Is it okay to ask customers what they do for a living in order to build rapport?

If it came down to a choice between WDYD and “What do you like to do for fun?”, “What’s important to you?” or “What makes you feel keenly alive?” as recommended by some business gurus, we’d counsel going for the work question (although best if not asked with an arched eyebrow and overall suspicious, wealth-assessing gaze). The point of small talk is to establish a connection in a non-intimidating way, and most normal people understand that.

How can I better lay out my cases to support my sales?

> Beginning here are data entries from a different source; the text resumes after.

(** [m[k]] on a [map[K]bool]: a missing key reads as [false]. *)
Definition mapBool `{Countable K} (m : gmap K bool) (k : K) : bool :=
  default false (m !! k).

(** [fmt.Sprintf("port-%d", port)] *)
Definition Sprintf_port (port : Z) : string := "port-" +:+ pretty port.

(** [fmt.Sprintf("%s-tls", name)] *)
Definition Sprintf_tls (name : string) : string := name +:+ "-tls".

Definition extractPortNumbersAndNames (ports : list ServicePort.t)
  : gmap Z bool * gmap string bool :=
  foldl (λ '(numbers, names) port,
           (<[ServicePort.Port port := true]> numbers,
            <[ServicePort.Name port := true]> names))
        (∅, ∅) ports.

Definition filterPort (candidate : ServicePort.t)
    (portNumbers : gmap Z bool) (portNames : gmap string bool)
  : option ServicePort.t * list logr.Entry :=
  if mapBool portNumbers (ServicePort.Port candidate) then (None, [])
  else if mapBool portNames (ServicePort.Name candidate) then
    let fallbackName := Sprintf_port (ServicePort.Port candidate) in
    if mapBool portNames fallbackName then
      (None,
       [logr.Info 2 "a port name specified in the CR clashes with an inferred port name, and the fallback port name clashes with another port name! Skipping this port."
          [("inferred-port-name", ServicePort.Name candidate);
           ("fallback-port-name", fallbackName)]])
    else (Some (ServicePort.withName candidate fallbackName), [])
  else (Some candidate, []).

Section WithDeps.
Variable X : deps.t.

(** The loop of [Service] over the inferred ports: surviving ports are
    appended to [resultingInferredPorts], records to the log. *)
Definition filterInferred (portNumbers : gmap Z bool) (portNames : gmap string bool)
    (ports : list ServicePort.t) : list ServicePort.t * list logr.Entry :=
  foldl (λ '(resultingInferredPorts, log) inferred,
           match filterPort inferred portNumbers portNames with
           | (Some filtered, l) => (resultingInferredPorts ++ [filtered], log ++ l)
           | (None, l) => (resultingInferredPorts, log ++ l)
           end)
        ([], []) ports.

(** The value of [ports] when [Service] reaches the emptiness test. *)
Definition resolvePorts (inferred declared : list ServicePort.t)
  : list ServicePort.t * list logr.Entry :=
  if (0 <? length declared)%nat then
    let '(portNumbers, portNames) := extractPortNumbersAndNames declared in
    let '(resultingInferredPorts, log) := filterInferred portNumbers portNames inferred in
    (declared ++ resultingInferredPorts, log)
  else (inferred, []).

Definition Service (params : manifests.Params.t)
  : (option Service.t * option error) * list logr.Entry :=
  let OtelCol := manifests.Params.OtelCol params in
  let meta := v1alpha1.AmazonCloudWatchAgent.ObjectMeta OtelCol in
  let spec := v1alpha1.AmazonCloudWatchAgent.Spec OtelCol in
  let name := deps.naming_Service X (metav1.ObjectMeta.Name meta) in
  let labels :=
    deps.manifestutils_Labels X meta name (v1alpha1.AmazonCloudWatchAgentSpec.Image spec)
      (deps.ComponentAmazonCloudWatchAgent X) [] in
  let '(ports, log) :=
    resolvePorts (deps.constants_CloudwatchAgentPorts X)
                 (v1alpha1.AmazonCloudWatchAgentSpec.Ports spec) in
  if (length ports =? 0)%nat then
    ((None, None),
     log ++ [logr.Info 1 "the instance's configuration didn't yield any ports to open, skipping service"
               [("instance.name", metav1.ObjectMeta.Name meta);
                ("instance.namespace", metav1.ObjectMeta.Namespace meta)]])
  else
    let trafficPolicy :=
      if decide (v1alpha1.AmazonCloudWatchAgentSpec.Mode spec = deps.v1alpha1_ModeDaemonSet X)
      then ServiceInternalTrafficPolicyLocal
      else ServiceInternalTrafficPolicyCluster in
    ((Some (Service.mk
              (metav1.ObjectMeta.mk
                 (deps.naming_Service X (metav1.ObjectMeta.Name meta))
                 (metav1.ObjectMeta.Namespace meta)
                 labels
                 (metav1.ObjectMeta.Annotations meta))
              (ServiceSpec.mk
                 ports
                 (deps.manifestutils_SelectorLabels X meta (deps.ComponentAmazonCloudWatchAgent X))
                 ""
                 (Some trafficPolicy))),
      None),
     log).

(** The annotation map [HeadlessService] builds: seeded with the
    serving-certificate entry, then every entry of [h.Annotations] is
    stored into it ([for k, v := range h.Annotations]). *)
Definition headlessAnnotations (hName : string) (hAnnotations : gmap string string)
  : gmap string string :=
  map_fold (λ k v annotations, <[k := v]> annotations)
           {[ "service.beta.openshift.io/serving-cert-secret-name" := Sprintf_tls hName ]}
           hAnnotations.

Definition HeadlessService (params : manifests.Params.t)
  : (option Service.t * option error) * list logr.Entry :=
  match Service params with
  | ((Some h, None), log) =>
      let meta := Service.ObjectMeta h in
      let hName :=
        deps.naming_HeadlessService X
          (metav1.ObjectMeta.Name
             (v1alpha1.AmazonCloudWatchAgent.ObjectMeta (manifests.Params.OtelCol params))) in
      let hLabels := <[headlessLabel := headlessExists]> (metav1.ObjectMeta.Labels meta) in
      let annotations := headlessAnnotations hName (metav1.ObjectMeta.Annotations meta) in
      let spec := Service.Spec h in
      ((Some (Service.mk
                (metav1.ObjectMeta.mk hName (metav1.ObjectMeta.Namespace meta) hLabels annotations)
                (ServiceSpec.mk
                   (ServiceSpec.Ports spec)
                   (ServiceSpec.Selector spec)
                   "None"
                   (ServiceSpec.InternalTrafficPolicy spec))),
        None),
       log)
  | ((h, err), log) => ((h, err), log)
  end.
(* ================================================================= *)
(** * Properties of the frame dispatch stage *)
(* ================================================================= *)

Section StageProperties.

Import Camera Video.

Local Open Scope string_scope.
Local Open Scope Z_scope.

Context `{Externals}.

(** ** [int] arithmetic *)

Lemma to_int_exact (z : Z) : in_int z -> to_int z = z.
Proof.
  unfold in_int, to_int. intro Hz.
  rewrite Z.mod_small; lia.
Qed.

Lemma to_int_mul_l (a b : Z) : to_int (to_int a * b) = to_int (a * b).
Proof.
  unfold to_int. f_equal.
  replace ((a + 2 ^ 31) mod 2 ^ 32 - 2 ^ 31)
    with (a - 2 ^ 32 * ((a + 2 ^ 31) / 2 ^ 32))
    by (pose proof (Z.div_mod (a + 2 ^ 31) (2 ^ 32)); lia).
  replace ((a - 2 ^ 32 * ((a + 2 ^ 31) / 2 ^ 32)) * b + 2 ^ 31)
    with (a * b + 2 ^ 31 + (- ((a + 2 ^ 31) / 2 ^ 32) * b) * 2 ^ 32)
    by ring.
  apply Z_mod_plus_full.
Qed.

(** Where the product of the declared dimensions and the pixel size
    fits an [int], the code computes that product. *)
Lemma expected_size_exact (frame : CameraFrame) (bpp : Z) :
  in_int (height (frame_format frame) * width (frame_format frame) * bpp) ->
  expected_size frame bpp
  = height (frame_format frame) * width (frame_format frame) * bpp.
Proof.
  intro Hfit. unfold expected_size, int_mul.
  rewrite to_int_mul_l. now apply to_int_exact.
Qed.

Lemma size_mismatch_true (frame : CameraFrame) (bpp : Z) :
  0 < bpp ->
  in_int (size (source_frame frame)) ->
  in_int (height (frame_format frame) * width (frame_format frame) * bpp) ->
  size (source_frame frame)
  <> height (frame_format frame) * width (frame_format frame) * bpp ->
  size_mismatch frame bpp = true.
Proof.
  intros Hbpp Hsize Hfit Hne. unfold size_mismatch.
  rewrite expected_size_exact by assumption.
  rewrite to_int_exact by assumption.
  apply andb_true_iff. split.
  - now apply Z.ltb_lt.
  - apply negb_true_iff. now apply Z.eqb_neq.
Qed.

(** A buffer of exactly the declared size passes the test, whatever
    the size. *)
Lemma size_mismatch_false (frame : CameraFrame) (bpp : Z) :
  size (source_frame frame)
  = height (frame_format frame) * width (frame_format frame) * bpp ->
  size_mismatch frame bpp = false.
Proof.
  intro E. unfold size_mismatch, expected_size, int_mul.
  rewrite to_int_mul_l, <- E, Z.eqb_refl. apply andb_false_r.
Qed.

(** ** The log *)

Lemma log_all (logged : list string) (this : VideoGenerator) :
  fold_left (fun g msg => BOOSTER_ERROR msg g) logged this
  = mk_generator (data_queue_ this) (stack_out_ this) (live_out_ this)
      (debug_out_ this) (plate_solving_out_ this) (stacking_active_ this)
      (stacking_in_process_ this) (debug_active_ this)
      (stacker_log this ++ logged)%list.
Proof.
  revert this; induction logged as [|msg logged IH]; intro this; cbn.
  - rewrite app_nil_r. now destruct this.
  - rewrite IH. cbn. now rewrite <- app_assoc.
Qed.

(** ** The input queue does not influence a step *)

Lemma convert_set_data_queue (q : queue_type) (this : VideoGenerator)
  (bpp : Z) (frame : CameraFrame) :
  convert (set_data_queue q this) bpp frame = convert this bpp frame.
Proof. reflexivity. Qed.

Lemma fan_out_set_data_queue (q : queue_type) (this : VideoGenerator)
  (frame : CameraFrame) :
  fan_out frame (set_data_queue q this)
  = set_data_queue q (fan_out frame this).
Proof.
  destruct this as [dq so lo dbg [ps|] [|] [|] [|] lg]; reflexivity.
Qed.

Lemma process_frame_set_data_queue (q : queue_type) (this : VideoGenerator)
  (frame : CameraFrame) :
  process_frame frame (set_data_queue q this)
  = set_data_queue q (process_frame frame this).
Proof.
  unfold process_frame.
  destruct (bytes_per_pixel (format (frame_format frame))) as [bpp|];
    [|reflexivity].
  destruct (size_mismatch frame bpp); [reflexivity|].
  rewrite convert_set_data_queue.
  destruct (convert this bpp frame) as [logged [frame'|]];
    rewrite !log_all; [|reflexivity].
  apply (fan_out_set_data_queue q
           (mk_generator (data_queue_ this) (stack_out_ this)
              (live_out_ this) (debug_out_ this) (plate_solving_out_ this)
              (stacking_active_ this) (stacking_in_process_ this)
              (debug_active_ this) (stacker_log this ++ logged)%list)).
Qed.

Lemma control_set_data_queue (q : queue_type) (this : VideoGenerator)
  (ctl : StackerControl) :
  control ctl (set_data_queue q this) = set_data_queue q (control ctl this).
Proof. unfold control. destruct (op ctl); reflexivity. Qed.

Lemma passes_set_data_queue (q : queue_type) (this : VideoGenerator)
  (frame frame' : CameraFrame) :
  passes (set_data_queue q this) frame frame' <-> passes this frame frame'.
Proof. reflexivity. Qed.

(** Every iteration starts by replacing [data_queue_]: what it held
    before does not matter once something is pending. *)
Lemma run_loop_set_data_queue (q : queue_type) (pending : list QueueData)
  (this : VideoGenerator) :
  pending <> [] ->
  run_loop pending (set_data_queue q this) = run_loop pending this.
Proof.
  destruct pending as [|m rest]; [congruence|]. intros _. reflexivity.
Qed.

(** ** Control messages *)

(** C3.  A control message sets the three flags as the transition
    table says, with [save_inputs] as the debug flag an [init] carries;
    the message itself is pushed, as it came, to the live, stacking and
    debug outputs; the plate solving output and the log are left as
    they were; and the loop goes on with the next message. *)
Theorem control_transition
  (ctl : StackerControl) (this : VideoGenerator) (rest : list QueueData) :
  let this' := control ctl this in
  flags this' = transition_table (op ctl) (save_inputs ctl) (flags this)
  /\ live_out_ this' = Queue.push (control_data ctl) (live_out_ this)
  /\ stack_out_ this' = Queue.push (control_data ctl) (stack_out_ this)
  /\ debug_out_ this' = Queue.push (control_data ctl) (debug_out_ this)
  /\ plate_solving_out_ this' = plate_solving_out_ this
  /\ stacker_log this' = stacker_log this
  /\ run_loop (control_data ctl :: rest) this
     = run_loop rest (set_data_queue (Queue.Build rest) this').
Proof.
  cbn zeta. repeat split; try (unfold control; destruct (op ctl); reflexivity).
  cbn [run_loop]. now rewrite control_set_data_queue.
Qed.

(** ** Shutdown *)

Lemma run_loop_until_shutdown (pre : list QueueData) :
  ~ In shutdown_data pre ->
  forall this : VideoGenerator,
  exists g : VideoGenerator,
    run_loop pre this = Waiting g
    /\ forall post : list QueueData,
        run_loop (pre ++ shutdown_data :: post) this
        = Returned (stop (set_data_queue (Queue.Build post) g)).
Proof.
  induction pre as [|m pre IH]; intros Hpre this.
  - exists this. split; reflexivity.
  - assert (Hm : m <> shutdown_data) by (intro E; apply Hpre; now left).
    assert (Hrest : ~ In shutdown_data pre)
      by (intro Hin; apply Hpre; now right).
    specialize (IH Hrest).
    assert (Hne : forall post, (pre ++ shutdown_data :: post)%list <> [])
      by (intros post E; now apply app_eq_nil in E).
    destruct m as [|f|c|]; [congruence| | |]; cbn [run_loop app].
    + destruct (IH (process_frame f (set_data_queue (Queue.Build pre) this)))
        as (g & Hg & Hpost).
      exists g. split; [exact Hg|]. intro post. rewrite <- Hpost.
      rewrite !process_frame_set_data_queue.
      now rewrite !run_loop_set_data_queue by apply Hne.
    + destruct (IH (control c (set_data_queue (Queue.Build pre) this)))
        as (g & Hg & Hpost).
      exists g. split; [exact Hg|]. intro post. rewrite <- Hpost.
      rewrite !control_set_data_queue.
      now rewrite !run_loop_set_data_queue by apply Hne.
    + destruct (IH (BOOSTER_ERROR "Invalid data for video generator"
                      (set_data_queue (Queue.Build pre) this)))
        as (g & Hg & Hpost).
      exists g. split; [exact Hg|]. intro post. rewrite <- Hpost.
      change (BOOSTER_ERROR ?m (set_data_queue ?q this))
        with (set_data_queue q (BOOSTER_ERROR m this)).
      now rewrite !run_loop_set_data_queue by apply Hne.
Qed.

Take time to watch how customers move through your store. Foot traffic tends to develop an organic flow, and you can take advantage of your customers’ natural instincts to strategically place cases and collections. You can also use your biggest sellers to draw customers deeper into the store and past some of your less popular items. One idea is to ask friends or relatives to walk through the store and take photos of whatever catches their eye. That way, you’ll be able to check what’s currently being seen and what’s being lost in blind spots. Larry Johnson, author of The Complete Guide to Effective Jewelry Display, says that it’s important that the organization of your cases matches the way you sell, with the displays following the steps of your presentation (meaning everything within easy reach as you work through the options and sales story that ends with The One). If you can tweak case placement to accommodate one of the big sales-floor trends of the last few years — the less-intimidating side-by-side selling — all the better. Other things to look out for: fixtures that are too tall and don’t allow shoppers to look across and understand how large or small the store is. Fixtures that restrict visibility through the space, or are too linear, will also kill the “spirit” of a store.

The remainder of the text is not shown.